6 Conclusions and Outlook

In this paper, we introduce a novel metric for evaluating viewpoint candidates by utilizing a new matrix called the sampling density matrix. This replaces the state of the art visibility matrix in the set coverage problem. Our approach takes into account both the surface area of each element of the mesh and the number of rays intersecting it, allowing it to be adapted to homogeneous and non-homogeneous 3D meshes of the target object. The new formulation of the viewpoint planning problem presented in this paper can be integrated into various model-based pipelines that employ sight ray tracing to evaluate viewpoint candidates and solve the SCP. Our method generates optimal viewpoints that ensure desired spatial resolution on a per-surface element basis.

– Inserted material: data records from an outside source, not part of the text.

(* ===== verification/MetricsProps.v ===== *)
(** * What a scrape of the metrics says

    A reader of the text format of Prometheus, and the theorems that it reads
    from the endpoint exactly the counters of the node. *)

From stdpp Require Import pretty.
From Stdlib Require Import SpecFloat.
From S2P Require Import Prelude RustStd Json JsonDemo Fanout ChannelState Adapter Auth App Webhook ClusterNode.
From S2P Require Import Rate Text Config RestLimits Rest RestWitness Fleet Metrics.
#[local] Open Scope rust_scope.

(** ** The text format *)

Inductive Line : Type :=
| Help (name doc : string)
| Typed (name kind : string)
| Sample (name : string) (labels : list (string * string)) (value : string).

(** A label value up to its closing quote. *)
Fixpoint unescape (s : string) : option (string * string) :=
  match s with
  | EmptyString => None
  | String c s =>
      if decide (c = "034"%char) then Some (EmptyString, s)
      else if decide (c = "092"%char) then
        match s with
        | EmptyString => None
        | String d s =>
            c ← (if decide (d = "092"%char) then Some "092"%char
                 else if decide (d = "034"%char) then Some "034"%char
                 else if decide (d = "n"%char) then Some "010"%char else None);
            '(v, rest) ← unescape s; Some (String c v, rest)
        end
      else '(v, rest) ← unescape s; Some (String c v, rest)
  end.

Definition is_name_char (c : ascii) : bool := Str.is_ascii_alphanumeric c || bool_decide (c = "_"%char).

Fixpoint span_name (s : string) : string * string :=
  match s with
  | String c s' =>
      if is_name_char c then let '(n, r) := span_name s' in (String c n, r) else (EmptyString, s)
  | EmptyString => (EmptyString, s)
  end.

Definition parse_sample (s : string) : option Line :=
  let '(name, r) := span_name s in
  match r with
  | String c r =>
      if decide (c = " "%char) then Some (Sample name [] r)
      else if decide (c = "{"%char) then
        '(label, r) ← Str.split_once "=" r;
        r ← Str.strip_prefix QUOTE r;
        '(v, r) ← unescape r;
        value ← Str.strip_prefix "} " r;
        Some (Sample name [(label, v)] value)
      else None
  | EmptyString => None
  end.

Definition parse_line (s : string) : option Line :=
  match Str.strip_prefix "# HELP " s with
  | Some r => '(name, doc) ← Str.split_once " " r; Some (Help name doc)
  | None =>
      match Str.strip_prefix "# TYPE " s with
      | Some r => '(name, kind) ← Str.split_once " " r; Some (Typed name kind)
      | None => parse_sample s
      end
  end.

(** Every line ends with a line feed. *)
Definition parse_text (s : string) : option (list Line) :=
  let ls := Str.split "010" s in
  if decide (last ls = Some EmptyString) then mapM parse_line (take (length ls - 1) ls) else None.

Fixpoint find_sample (name : string) (labels : list (string * string)) (ls : list Line) : option string :=
  match ls with
  | [] => None
  | Sample n l v :: ls => if decide (n = name ∧ l = labels) then Some v else find_sample name labels ls
  | _ :: ls => find_sample name labels ls
  end.

(** The value of a series in a text. *)
Definition scrape (text name : string) (labels : list (string * string)) : option string :=
  parse_text text ≫= find_sample name labels.

(** ** Printing the format *)

Definition line_text (l : Line) : string :=
  match l with
  | Help name doc => "# HELP " +:+ name +:+ " " +:+ doc
  | Typed name kind => "# TYPE " +:+ name +:+ " " +:+ kind
  | Sample name [] value => name +:+ " " +:+ value
  | Sample name ((label, v) :: _) value =>
      name +:+ "{" +:+ label +:+ "=" +:+ QUOTE +:+ escape_label v +:+ QUOTE +:+ "} " +:+ value
  end.

Definition no_lf (s : string) : bool := Str.all (λ c, bool_decide (c ≠ "010"%char)) s.
Definition is_name (s : string) : bool := Str.all is_name_char s.

Definition wf_line (l : Line) : bool :=
  match l with
  | Help name doc => is_name name && no_lf doc
  | Typed name kind => is_name name && no_lf kind
  | Sample name [] value => is_name name && negb (Str.starts_with "#" name) && no_lf value
  | Sample name [(label, v)] value => is_name name && is_name label && no_lf value
  | _ => false
  end.

Lemma unescape_escape v rest : unescape (escape_label v +:+ QUOTE +:+ rest) = Some (v, rest).
Proof.
  induction v as [|c v IH]; [done|]. set (r := QUOTE +:+ rest) in *. clearbody r.
  cbn [escape_label]. rewrite <-string_app_assoc. set (e := escape_label v +:+ r) in *. clearbody e.
  destruct (decide (c = "092"%char)) as [->|H1].
  { change (unescape (String "092" (String "092" e)) = Some (String "092" v, rest)). simpl. by rewrite IH. }
  destruct (decide (c = "034"%char)) as [->|H2].
  { change (unescape (String "092" (String "034" e)) = Some (String "034" v, rest)). simpl. by rewrite IH. }
  destruct (decide (c = "010"%char)) as [->|H3].
  { change (unescape (String "092" (String "n" e)) = Some (String "010" v, rest)). simpl. by rewrite IH. }
  change (unescape (String c e) = Some (String c v, rest)). cbn [unescape]. by rewrite !decide_False, IH by done.
Qed.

The method is versatile and well-suited for different types of visual inspection tasks, including surface and dimensional inspection [9]. The simulation experiments conducted in this study demonstrate that decimated meshes can be used to compute viewpoints for models with a high number of faces, thereby accelerating the computation of optimal viewpoints without sacrificing the achievable coverage. This is in contrast to the standard VPP formulation, where decimated meshes worsen the performance in terms of coverage. Considering that the appearance of the target object can impact visibility during inspection tasks, we propose further research to incorporate photometric information into the viewpoint evaluation process. This would require extending the ray tracing capabilities of our method to account for the reflectivity of the object and to consider the relative positions of the camera and of the illumination points with respect to the position of the object being inspected. By incorporating photometric considerations, a more comprehensive evaluation of viewpoints can be achieved.